Input for this task:

(** * Federation transport server: authentication and servlet dispatch

    A shallow embedding of [synapse/federation/transport/server/_base.py]:
    the [X-Matrix] header parser, [Authenticator.__init__],
    [Authenticator.authenticate_request],
    [Authenticator.reset_retry_timings], the request pipeline built by
    [BaseFederationServlet._wrap] and [BaseFederationServlet.register]. *)

From Stdlib Require Import NArith ZArith List String Ascii Strings.Byte.
From stdpp Require Import base option list gmap strings.

#[local] Set Warnings "-register-all".

Local Open Scope Z_scope.

(** ** Python values *)

(** A Python [str] is a sequence of Unicode code points, a [bytes] object a
    sequence of octets. *)
Abbreviation str := (list N).
Abbreviation bytes := (list byte).

(** [text "abc"] is the [str] literal ['abc'], [octets "abc"] the [bytes]
    literal [b'abc'] (ASCII literals only). *)
Definition text (s : string) : str := N_of_ascii <$> list_ascii_of_string s.
Definition octets (s : string) : bytes := list_byte_of_string s.
Arguments text : simpl never.
Arguments octets : simpl never.

Module HTTPStatus.
Definition BAD_REQUEST : Z := 400.
Definition UNAUTHORIZED : Z := 401.
End HTTPStatus.

Module Codes.
Inductive t := UNAUTHORIZED.
End Codes.

(** Exceptions.  [NoAuthenticationError] is a subclass of
    [AuthenticationError]; both take the arguments of [SynapseError].
    [FederationDeniedError] comes from [synapse.api.errors].  The built-in
    kinds are those the header parser can run into; [Exception] is the plain
    exception of [register], [re_error] what [re.compile] raises;
    [ExternalError] stands for whatever a collaborator raises. *)
Inductive exn :=
| AuthenticationError (code : Z) (msg : string) (errcode : Codes.t)
| NoAuthenticationError (code : Z) (msg : string) (errcode : Codes.t)
| FederationDeniedError (destination : option str)
| UnicodeDecodeError
| IndexError
| ValueError
| KeyError (key : str)
| Exception (msg : string)
| re_error
| ExternalError (tag : N).

Inductive result (A : Type) :=
| Ok (a : A)
| Raise (e : exn).
Arguments Ok {A} a.
Arguments Raise {A} e.

#[global] Instance result_ret : MRet result := @Ok.
#[global] Instance result_fmap : FMap result := fun A B f m =>
  match m with
  | Ok a => Ok (f a)
  | Raise e => Raise e
  end.
#[global] Instance result_bind : MBind result := fun A B f m =>
  match m with
  | Ok a => f a
  | Raise e => Raise e
  end.

(** [except NoAuthenticationError] matches that class only. *)
Definition is_NoAuthenticationError (e : exn) : bool :=
  match e with
  | NoAuthenticationError _ _ _ => true
  | _ => false
  end.

(** ** String and bytes primitives *)

#[global] Instance byte_eq_decision : EqDecision byte := Byte.byte_eq_dec.

Definition SPACE : N := 32.
Definition QUOTE : N := 34.
Definition COMMA : N := 44.
Definition EQUALS : N := 61.
Definition BACKSLASH : N := 92.
Definition NEWLINE : N := 10.

(** [b.decode("ascii")]: every octet below 128, else [UnicodeDecodeError]. *)
Fixpoint decode_ascii (bs : bytes) : result str :=
  match bs with
  | [] => Ok []
  | b :: r =>
      let n := Byte.to_N b in
      if (n <? 128)%N then cons n <$> decode_ascii r else Raise UnicodeDecodeError
  end.

Definition is_continuation (b : byte) : bool :=
  let n := Byte.to_N b in ((128 <=? n) && (n <=? 191))%N.

Definition payload (b : byte) : N := N.land (Byte.to_N b) 63.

What you should do: Send back exactly the lines of the listing above starting at the one with "#[local] Set Warnings" and ending at the one with "a subclass of", inclusive, and no others.

Expected output:
#[local] Set Warnings "-register-all".

Local Open Scope Z_scope.

(** ** Python values *)

(** A Python [str] is a sequence of Unicode code points, a [bytes] object a
    sequence of octets. *)
Abbreviation str := (list N).
Abbreviation bytes := (list byte).

(** [text "abc"] is the [str] literal ['abc'], [octets "abc"] the [bytes]
    literal [b'abc'] (ASCII literals only). *)
Definition text (s : string) : str := N_of_ascii <$> list_ascii_of_string s.
Definition octets (s : string) : bytes := list_byte_of_string s.
Arguments text : simpl never.
Arguments octets : simpl never.

Module HTTPStatus.
Definition BAD_REQUEST : Z := 400.
Definition UNAUTHORIZED : Z := 401.
End HTTPStatus.

Module Codes.
Inductive t := UNAUTHORIZED.
End Codes.

(** Exceptions.  [NoAuthenticationError] is a subclass of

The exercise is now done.